Source records.
* * *

Lemma gsa_fields_keeps (line : string) (g : gps_data) :
  valid (snd (gsa_fields float_of_string line g)) = valid g
  /\ lat (snd (gsa_fields float_of_string line g)) = lat g
  /\ lon (snd (gsa_fields float_of_string line g)) = lon g.
Proof.
  destruct (gsa_fields_patches float_of_string line) as (r & p & Gp & H).
  rewrite H. simpl. apply apply_gsa_group, Gp.
Qed.

Lemma gga_fields_keeps (m : gga_sentence) (g : gps_data) :
  valid (snd (gga_fields float_of_string int_of_string m g)) = valid g
  /\ lat (snd (gga_fields float_of_string int_of_string m g)) = lat g
  /\ lon (snd (gga_fields float_of_string int_of_string m g)) = lon g.
Proof.
  destruct (gga_fields_patches float_of_string int_of_string m) as (r & p & Gp & H).
  rewrite H. simpl. apply apply_gga_group, Gp.
Qed.

(** The part of the RMC branch after the position. *)
Lemma rmc_tail_preserves (I : gps_data -> Prop) (m : rmc_sentence) :
  (forall c, stable I (with_course c)) ->
  (forall x, stable I (with_speed_m_s x)) ->
  (forall t, stable I (with_posTime t)) ->
  preserves I (bind (rmc_course float_of_string m)
                 (fun _ => bind (rmc_speed float_of_string m) (fun _ => rmc_posTime m))).
Proof.
  intros Hc Hv Ht.
  apply preserves_bind; [apply rmc_course_preserves; intros c _; apply Hc | intros _].
  apply preserves_bind; [apply rmc_speed_preserves; intros x _; apply Hv | intros _].
  apply rmc_posTime_preserves, Ht.
Qed.

(** The RMC branch, once the status is dealt with. *)
Lemma rmc_fields_split (m : rmc_sentence) (g : gps_data) :
  rmc_fields float_of_string m g
  = bind (rmc_position m)
         (fun _ => bind (rmc_course float_of_string m)
                     (fun _ => bind (rmc_speed float_of_string m) (fun _ => rmc_posTime m)))
         (if String.eqb (status m) "A" then with_valid true g else g).
Proof. unfold rmc_fields. unfold bind at 1. rewrite rmc_status_run. reflexivity. Qed.

Lemma bind_completed {A B : Type} (c : decode A) (k : A -> decode B) (g g1 : gps_data)
    (a : A) :
  c g = (Ok a, g1) -> bind c k g = k a g1.
Proof. intros H. unfold bind. rewrite H. reflexivity. Qed.

Lemma bind_raised {A B : Type} (c : decode A) (k : A -> decode B) (g g1 : gps_data) :
  c g = (Raise, g1) -> bind c k g = (Raise, g1).
Proof. intros H. unfold bind. rewrite H. reflexivity. Qed.

Lemma rmc_fields_valid (m : rmc_sentence) (g : gps_data) :
  valid (snd (rmc_fields float_of_string m g))
  = if String.eqb (status m) "A" then true else valid g.
Proof.
  rewrite rmc_fields_split.
  set (g1 := if String.eqb (status m) "A" then with_valid true g else g).
  assert (H1 : valid g1 = if String.eqb (status m) "A" then true else valid g)
    by (unfold g1; destruct (String.eqb (status m) "A"); reflexivity).
  rewrite <- H1.
  apply (preserves_bind (fun g' => valid g' = valid g1)); [| |reflexivity].
  - apply rmc_position_preserves. intros la lo _ _ _ _ g0 H0. exact H0.
  - intros _. apply rmc_tail_preserves; intros ? g0 H0; exact H0.
Qed.

Lemma rmc_position_dichotomy (m : rmc_sentence) (g : gps_data) :
  (exists la lo, position_of m la lo
                 /\ rmc_position m g = (Ok tt, with_lon (Some lo) (with_lat (Some la) g)))
  \/ ((forall la lo, ~ position_of m la lo) /\ snd (rmc_position m g) = g).
Proof.
  unfold rmc_position, position_of, bind, eval, ret, assign, skip.
  destruct (latitude m) as [la|] eqn:Hla; simpl;
    [|right; split; [intros la lo (H & _); discriminate | reflexivity]].
  destruct (PyFloat.truthy la) eqn:Tla; simpl;
    [|right; split; [intros la' lo (H & _ & T & _); congruence | reflexivity]].
  destruct (longitude m) as [lo|] eqn:Hlo; simpl;
    [|right; split; [intros la' lo (_ & H & _); discriminate | reflexivity]].
  destruct (PyFloat.truthy lo) eqn:Tlo; simpl;
    [|right; split; [intros la' lo' (_ & H & _ & T); congruence | reflexivity]].
  left. exists la, lo. repeat split; assumption.
Qed.

Lemma rmc_fields_position (m : rmc_sentence) (g : gps_data) :
  (exists la lo, position_of m la lo
                 /\ lat (snd (rmc_fields float_of_string m g)) = Some la
                 /\ lon (snd (rmc_fields float_of_string m g)) = Some lo)
  \/ ((forall la lo, ~ position_of m la lo)
      /\ lat (snd (rmc_fields float_of_string m g)) = lat g
      /\ lon (snd (rmc_fields float_of_string m g)) = lon g).
Proof.
  rewrite rmc_fields_split.
  set (g1 := if String.eqb (status m) "A" then with_valid true g else g).
  assert (H1 : lat g1 = lat g /\ lon g1 = lon g)
    by (unfold g1; destruct (String.eqb (status m) "A"); split; reflexivity).
  destruct H1 as [Hla Hlo].
  destruct (rmc_position_dichotomy m g1) as [(la & lo & Hp & E) | (Hn & E)].
  - left. exists la, lo. split; [exact Hp|].
    rewrite (bind_completed _ _ _ _ _ E).
    apply (rmc_tail_preserves (fun g' => lat g' = Some la /\ lon g' = Some lo));
      try (intros ? g0 H0; exact H0).
    split; reflexivity.
  - right. split; [exact Hn|]. rewrite <- Hla, <- Hlo.
    destruct (rmc_position m g1) as [[[]|] g2] eqn:E2; simpl in E; subst g2.
    + rewrite (bind_completed _ _ _ _ _ E2).
      apply (rmc_tail_preserves (fun g' => lat g' = lat g1 /\ lon g' = lon g1));
        try (intros ? g0 H0; exact H0).
      split; reflexivity.
    + rewrite (bind_raised _ _ _ _ E2). split; reflexivity.
Qed.

(** The branch of a sentence. *)
Lemma decode_line_dichotomy (line : string) (g : gps_data) :
  (exists msg, reaches pynmea2_parse float_of_string line msg
               /\ snd (decode_line pynmea2_parse float_of_string int_of_string line g)
                  = snd (match msg with
                         | RMC m => rmc_fields float_of_string m
                         | GGA m => gga_fields float_of_string int_of_string m
                         | OtherSentence => skip
                         end (snd (gsa_fields float_of_string line g))))
  \/ ((forall msg, ~ reaches pynmea2_parse float_of_string line msg)
      /\ (snd (decode_line pynmea2_parse float_of_string int_of_string line g) = g
          \/ snd (decode_line pynmea2_parse float_of_string int_of_string line g)
             = snd (gsa_fields float_of_string line g))).
Proof.
  destruct (PyStr.starts_with_dollar line) eqn:Hd.
  - rewrite decode_line_run by exact Hd.
    destruct (gsa_outcome line g) as [[Hr E] | [Hr E]].
    + right. rewrite E. split; [|left; reflexivity].
      intros msg (_ & H & _). exact (H Hr).
    + destruct (gsa_fields float_of_string line g) as [[[]|] g1]; simpl in E;
        [|discriminate].
      unfold bind, eval. simpl.
      destruct (pynmea2_parse line) as [msg|] eqn:Hp.
      * left. exists msg. split; [repeat split; assumption | reflexivity].
      * right. split; [|right; reflexivity].
        intros msg (_ & _ & H). congruence.
  - right. unfold decode_line. rewrite Hd. split; [|left; reflexivity].
    intros msg (H & _). congruence.
Qed.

* * *

TASK. Please output the complete data exactly.

REPLY.
Lemma gsa_fields_keeps (line : string) (g : gps_data) :
  valid (snd (gsa_fields float_of_string line g)) = valid g
  /\ lat (snd (gsa_fields float_of_string line g)) = lat g
  /\ lon (snd (gsa_fields float_of_string line g)) = lon g.
Proof.
  destruct (gsa_fields_patches float_of_string line) as (r & p & Gp & H).
  rewrite H. simpl. apply apply_gsa_group, Gp.
Qed.

Lemma gga_fields_keeps (m : gga_sentence) (g : gps_data) :
  valid (snd (gga_fields float_of_string int_of_string m g)) = valid g
  /\ lat (snd (gga_fields float_of_string int_of_string m g)) = lat g
  /\ lon (snd (gga_fields float_of_string int_of_string m g)) = lon g.
Proof.
  destruct (gga_fields_patches float_of_string int_of_string m) as (r & p & Gp & H).
  rewrite H. simpl. apply apply_gga_group, Gp.
Qed.

(** The part of the RMC branch after the position. *)
Lemma rmc_tail_preserves (I : gps_data -> Prop) (m : rmc_sentence) :
  (forall c, stable I (with_course c)) ->
  (forall x, stable I (with_speed_m_s x)) ->
  (forall t, stable I (with_posTime t)) ->
  preserves I (bind (rmc_course float_of_string m)
                 (fun _ => bind (rmc_speed float_of_string m) (fun _ => rmc_posTime m))).
Proof.
  intros Hc Hv Ht.
  apply preserves_bind; [apply rmc_course_preserves; intros c _; apply Hc | intros _].
  apply preserves_bind; [apply rmc_speed_preserves; intros x _; apply Hv | intros _].
  apply rmc_posTime_preserves, Ht.
Qed.

(** The RMC branch, once the status is dealt with. *)
Lemma rmc_fields_split (m : rmc_sentence) (g : gps_data) :
  rmc_fields float_of_string m g
  = bind (rmc_position m)
         (fun _ => bind (rmc_course float_of_string m)
                     (fun _ => bind (rmc_speed float_of_string m) (fun _ => rmc_posTime m)))
         (if String.eqb (status m) "A" then with_valid true g else g).
Proof. unfold rmc_fields. unfold bind at 1. rewrite rmc_status_run. reflexivity. Qed.

Lemma bind_completed {A B : Type} (c : decode A) (k : A -> decode B) (g g1 : gps_data)
    (a : A) :
  c g = (Ok a, g1) -> bind c k g = k a g1.
Proof. intros H. unfold bind. rewrite H. reflexivity. Qed.

Lemma bind_raised {A B : Type} (c : decode A) (k : A -> decode B) (g g1 : gps_data) :
  c g = (Raise, g1) -> bind c k g = (Raise, g1).
Proof. intros H. unfold bind. rewrite H. reflexivity. Qed.

Lemma rmc_fields_valid (m : rmc_sentence) (g : gps_data) :
  valid (snd (rmc_fields float_of_string m g))
  = if String.eqb (status m) "A" then true else valid g.
Proof.
  rewrite rmc_fields_split.
  set (g1 := if String.eqb (status m) "A" then with_valid true g else g).
  assert (H1 : valid g1 = if String.eqb (status m) "A" then true else valid g)
    by (unfold g1; destruct (String.eqb (status m) "A"); reflexivity).
  rewrite <- H1.
  apply (preserves_bind (fun g' => valid g' = valid g1)); [| |reflexivity].
  - apply rmc_position_preserves. intros la lo _ _ _ _ g0 H0. exact H0.
  - intros _. apply rmc_tail_preserves; intros ? g0 H0; exact H0.
Qed.

Lemma rmc_position_dichotomy (m : rmc_sentence) (g : gps_data) :
  (exists la lo, position_of m la lo
                 /\ rmc_position m g = (Ok tt, with_lon (Some lo) (with_lat (Some la) g)))
  \/ ((forall la lo, ~ position_of m la lo) /\ snd (rmc_position m g) = g).
Proof.
  unfold rmc_position, position_of, bind, eval, ret, assign, skip.
  destruct (latitude m) as [la|] eqn:Hla; simpl;
    [|right; split; [intros la lo (H & _); discriminate | reflexivity]].
  destruct (PyFloat.truthy la) eqn:Tla; simpl;
    [|right; split; [intros la' lo (H & _ & T & _); congruence | reflexivity]].
  destruct (longitude m) as [lo|] eqn:Hlo; simpl;
    [|right; split; [intros la' lo (_ & H & _); discriminate | reflexivity]].
  destruct (PyFloat.truthy lo) eqn:Tlo; simpl;
    [|right; split; [intros la' lo' (_ & H & _ & T); congruence | reflexivity]].
  left. exists la, lo. repeat split; assumption.
Qed.

Lemma rmc_fields_position (m : rmc_sentence) (g : gps_data) :
  (exists la lo, position_of m la lo
                 /\ lat (snd (rmc_fields float_of_string m g)) = Some la
                 /\ lon (snd (rmc_fields float_of_string m g)) = Some lo)
  \/ ((forall la lo, ~ position_of m la lo)
      /\ lat (snd (rmc_fields float_of_string m g)) = lat g
      /\ lon (snd (rmc_fields float_of_string m g)) = lon g).
Proof.
  rewrite rmc_fields_split.
  set (g1 := if String.eqb (status m) "A" then with_valid true g else g).
  assert (H1 : lat g1 = lat g /\ lon g1 = lon g)
    by (unfold g1; destruct (String.eqb (status m) "A"); split; reflexivity).
  destruct H1 as [Hla Hlo].
  destruct (rmc_position_dichotomy m g1) as [(la & lo & Hp & E) | (Hn & E)].
  - left. exists la, lo. split; [exact Hp|].
    rewrite (bind_completed _ _ _ _ _ E).
    apply (rmc_tail_preserves (fun g' => lat g' = Some la /\ lon g' = Some lo));
      try (intros ? g0 H0; exact H0).
    split; reflexivity.
  - right. split; [exact Hn|]. rewrite <- Hla, <- Hlo.
    destruct (rmc_position m g1) as [[[]|] g2] eqn:E2; simpl in E; subst g2.
    + rewrite (bind_completed _ _ _ _ _ E2).
      apply (rmc_tail_preserves (fun g' => lat g' = lat g1 /\ lon g' = lon g1));
        try (intros ? g0 H0; exact H0).
      split; reflexivity.
    + rewrite (bind_raised _ _ _ _ E2). split; reflexivity.
Qed.

(** The branch of a sentence. *)
Lemma decode_line_dichotomy (line : string) (g : gps_data) :
  (exists msg, reaches pynmea2_parse float_of_string line msg
               /\ snd (decode_line pynmea2_parse float_of_string int_of_string line g)
                  = snd (match msg with
                         | RMC m => rmc_fields float_of_string m
                         | GGA m => gga_fields float_of_string int_of_string m
                         | OtherSentence => skip
                         end (snd (gsa_fields float_of_string line g))))
  \/ ((forall msg, ~ reaches pynmea2_parse float_of_string line msg)
      /\ (snd (decode_line pynmea2_parse float_of_string int_of_string line g) = g
          \/ snd (decode_line pynmea2_parse float_of_string int_of_string line g)
             = snd (gsa_fields float_of_string line g))).
Proof.
  destruct (PyStr.starts_with_dollar line) eqn:Hd.
  - rewrite decode_line_run by exact Hd.
    destruct (gsa_outcome line g) as [[Hr E] | [Hr E]].
    + right. rewrite E. split; [|left; reflexivity].
      intros msg (_ & H & _). exact (H Hr).
    + destruct (gsa_fields float_of_string line g) as [[[]|] g1]; simpl in E;
        [|discriminate].
      unfold bind, eval. simpl.
      destruct (pynmea2_parse line) as [msg|] eqn:Hp.
      * left. exists msg. split; [repeat split; assumption | reflexivity].
      * right. split; [|right; reflexivity].
        intros msg (_ & _ & H). congruence.
  - right. unfold decode_line. rewrite Hd. split; [|left; reflexivity].
    intros msg (H & _). congruence.
Qed.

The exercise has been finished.